Step 5. Build the Experiment
An optimal experiment plan was created from the price and size attributes. The plan itself is a smaller set of all the prices and bottle sizes combinations. This set is selected in the same manner as a clinical trial such that each factor can be independently modelled.

Using the plan and the mockup fridge layout, an online experiment was created using the SurveyEngine system. Some additional demographics and Usage and Attitudinal questions were also added for validation and additional insights of the experiment subjects.

Step 6. Collect the Data
The Panel provider, PureProfile, was engaged to provide a Nationally representative sample of 5,000 respondents from the national population, balanced by gender, age, state and income. Respondents were invited by a PureProfile account managers and offered an incentive for their participation.

Step 7. Model the Data and Interpret the Results
Once 5,000 respondents had completed the experiment, the data was modelled and a model of choice was developed.
The model itself is not a single output, but rather a dynamic description of how consumers would choose the new hypothetical product. The Strategy team were able to interrogate to the model in several ways to develop the optimal packaging and price point for the new product, such as:

a. Price elasticity.
How sensitive were consumers to changes in price of the new product? How many units would be sold at $3.15.

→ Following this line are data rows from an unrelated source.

(** * classifier.py: cross-validated evaluation of scikit-learn predictors

    A shallow embedding of [src/classifier.py].  The module wires a small
    registry of scikit-learn estimators to a stratified 10-fold evaluation
    loop ([Classifier.evaluate]), a generator that trains one SVC per fold
    ([Classifier.cross_validate]) and a thin [Classifier.train].

    Conventions of the embedding:
    - Python floats are exact rationals ([Q]); running sums are left folds
      starting from [0], in the order the loop adds them.
    - Python exceptions are values of [exn]; a computation that may raise
      returns a [result].
    - A method of [Classifier] is a function of the object's state that
      returns the new state, the events it emitted (log lines, plot calls)
      and a [result]: state and events survive an exception.
    - scikit-learn is not part of the repository: estimators, metrics and
      the fold generator are the fields of the interface [Sklearn]; all of
      them may raise.  Their internal randomness is abstracted: a field is
      an arbitrary but fixed function. *)

From Stdlib Require Import String List ZArith QArith Bool Arith Lia Lqa.
From Stdlib Require Import Permutation.
Import ListNotations.

Local Open Scope string_scope.
Local Open Scope list_scope.

(** ** Exceptions and results *)

(** The exceptions the module and its collaborators raise.  The last three
    are the names the specification uses; [classifier.py] itself defines no
    exception class. *)
Inductive exn : Type :=
| KeyError
| IndexError
| ValueError
| TypeError
| ZeroDivisionError
| NotFittedError
| UnknownConfigError
| ConfigUnavailableError
| InsufficientSamplesError.

Inductive result (A : Type) : Type :=
| Ok (a : A)
| Err (e : exn).
Arguments Ok {A} a.
Arguments Err {A} e.

Definition rbind {A B : Type} (r : result A) (f : A -> result B) : result B :=
  match r with
  | Ok a => f a
  | Err e => Err e
  end.

Fixpoint rmap {A B : Type} (f : A -> result B) (l : list A) : result (list B) :=
  match l with
  | [] => Ok []
  | a :: t => rbind (f a) (fun b => rbind (rmap f t) (fun bs => Ok (b :: bs)))
  end.

(** [a[i]] for a non-negative index: [IndexError] out of range. *)
Definition getitem {A : Type} (a : list A) (i : nat) : result A :=
  match nth_error a i with
  | Some v => Ok v
  | None => Err IndexError
  end.

(** numpy indexing by a sequence of indices, [a[index]]: the rows at the
    given positions, in the order of [index]. *)
Definition take {A : Type} (a : list A) (index : list nat) : result (list A) :=
  rmap (getitem a) index.

(** ** The estimator registry *)

Inductive param : Type :=
| PStr (s : string)
| PNum (q : Q)
| PInt (z : Z)
| PBool (b : bool).

(** A constructor call [Name(key=value, ...)] of scikit-learn. *)
Record estimator : Type := mkEstimator {
  est_class : string;
  est_kwargs : list (string * param)
}.

Inductive average : Type :=
| Binary   (* the default of recall_score, precision_score and f1_score *)
| Macro.   (* average='macro' *)

(** What [classifier.py] imports from scikit-learn.  [X] is a list of
    feature rows and [y] a list of integer labels.  [fit] receives its two
    arguments as Python passes them, [None] included, and returns the
    fitted estimator object. *)
Class Sklearn : Type := {
  Feature : Type;
  Predictor : Type;
  construct : estimator -> Predictor;
  fit : Predictor -> option (list Feature) -> option (list Z) -> result Predictor;
  predict : Predictor -> list Feature -> result (list Z);
  predict_proba : Predictor -> list Feature -> result (list (list Q));
  accuracy_score : list Z -> list Z -> result Q;
  recall_score : average -> list Z -> list Z -> result Q;
  precision_score : average -> list Z -> list Z -> result Q;
  f1_score : average -> list Z -> list Z -> result Q;
  roc_curve : list Z -> list Q -> result (list Q * list Q);
  auc : list Q -> list Q -> result Q;
  (** [StratifiedKFold(n_splits, shuffle).split(X, y)], drained. *)
  StratifiedKFold_split :
    nat -> bool -> list Feature -> list Z -> result (list (list nat * list nat))
}.

Definition SVC_balanced : estimator :=
  mkEstimator "SVC" [("class_weight", PStr "balanced"); ("probability", PBool true)].

(** The module-level dict [classifiers], in source order. *)
Definition classifiers : list (string * estimator) :=
  [ ("logistic_regression", mkEstimator "LogisticRegression" []);
    ("svm", SVC_balanced);
    ("linear_svm",
      mkEstimator "SVC" [("kernel", PStr "linear"); ("C", PNum (25 # 1000));
                         ("class_weight", PStr "balanced"); ("probability", PBool true)]);
    ("svm_rbf",
      mkEstimator "SVC" [("gamma", PInt 2); ("C", PInt 1); ("probability", PBool true)]);
    ("mlp",
      mkEstimator "MLPClassifier" [("alpha", PNum (1 # 100)); ("solver", PStr "adam")]);
    ("rf",
      mkEstimator "RandomForestClassifier"
        [("class_weight", PStr "balanced"); ("n_estimators", PInt 800);
         ("n_jobs", PInt (-1))]) ].

(** [d[key]] on a dict literal: [KeyError] when the key is absent. *)
Fixpoint dict_get {V : Type} (d : list (string * V)) (key : string) : result V :=
  match d with
  | [] => Err KeyError
  | (k, v) :: t => if String.eqb k key then Ok v else dict_get t key
  end.

(** ** Events *)

(** What a method does to the outside world: [logging.info(fmt, args)],
    [plt.plot(fpr, tpr, lw, color, label)] and [utils.show_roc_graph]. *)
Inductive event : Type :=
| Log (fmt : string) (args : list Q)
| Plot (fpr tpr : list Q) (lw : nat) (color : string) (fold_index : nat) (area : Q)
| ShowRocGraph (show_legend : bool).

(** The values logged under a format string, in order. *)
Definition values_of (fmt : string) (log : list event) : list Q :=
  flat_map (fun e => match e with
                     | Log f [v] => if String.eqb f fmt then [v] else []
                     | _ => []
                     end) log.

(** A Python running sum [s = 0; for v in l: s += v]. *)
Definition running_sum (l : list Q) : Q := fold_left Qplus l 0.

(** [a / n] for a float [a] and an int [n]. *)
Definition py_div (a : Q) (n : nat) : result Q :=
  if Nat.eqb n 0 then Err ZeroDivisionError else Ok (a / inject_Z (Z.of_nat n)).

Definition palette : list string :=
  ["cyan"; "indigo"; "seagreen"; "yellow"; "blue"; "darkorange"].

(** [np.array(probs)[:, 1]]: the second column of the matrix built from the
    rows in [probs].  An empty list gives a one-dimensional array, rows of
    different lengths give no matrix, and a matrix with fewer than two
    columns has no column 1. *)
Definition column1 (probs : list (list Q)) : result (list Q) :=
  match probs with
  | [] => Err IndexError
  | r :: _ =>
      if forallb (fun r' => Nat.eqb (length r') (length r)) probs
      then rmap (fun row => getitem row 1) probs
      else Err ValueError
  end.

(** ** The class [Classifier] *)

Section Classifier.

Context {sk : Sklearn}.

(** The attributes set by [__init__].  [colors] is the position reached in
    [cycle(palette)]; [cv] holds [n_splits] and [shuffle]. *)
Record Classifier : Type := mkClassifier {
  X : list Feature;
  y : list Z;
  items : option (list string);
  classifier_type : string;
  classifier : Predictor;
  feature_names : option (list string);
  binary_class : bool;
  colors : nat;
  line_width : nat;
  folds_num : nat;
  cv : nat * bool
}.

Definition set_classifier (self : Classifier) (p : Predictor) : Classifier :=
  mkClassifier (X self) (y self) (items self) (classifier_type self) p
    (feature_names self) (binary_class self) (colors self) (line_width self)
    (folds_num self) (cv self).

Definition set_colors (self : Classifier) (n : nat) : Classifier :=
  mkClassifier (X self) (y self) (items self) (classifier_type self)
    (classifier self) (feature_names self) (binary_class self) n
    (line_width self) (folds_num self) (cv self).

(** Attribute assignment [self.classifier_type = name] from outside. *)
Definition set_classifier_type (self : Classifier) (name : string) : Classifier :=
  mkClassifier (X self) (y self) (items self) name (classifier self)
    (feature_names self) (binary_class self) (colors self) (line_width self)
    (folds_num self) (cv self).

How much market share would be lost by an increase of 50 cents?

b. Identify Optimal bottle Size
What was the mode profitable combination of of size and price?

c. Cannibalisation
How much market share would the new product take away from existing coke variants? How would existing variants’ prices need to be altered to increase overall category share

d. Competition
How much market share would the new product take from competitors?

Client Outcomes

For commercial-in-confidence reasons it is not possible to comment on the success of this pricing study other than information that is publicly available:

  • MidSize Coke variants were introduced into the Australian market following this project
  • CocaCola Australia continues to be a highly profitable and successful company routinely using Choice Modelling to optimise its product mix.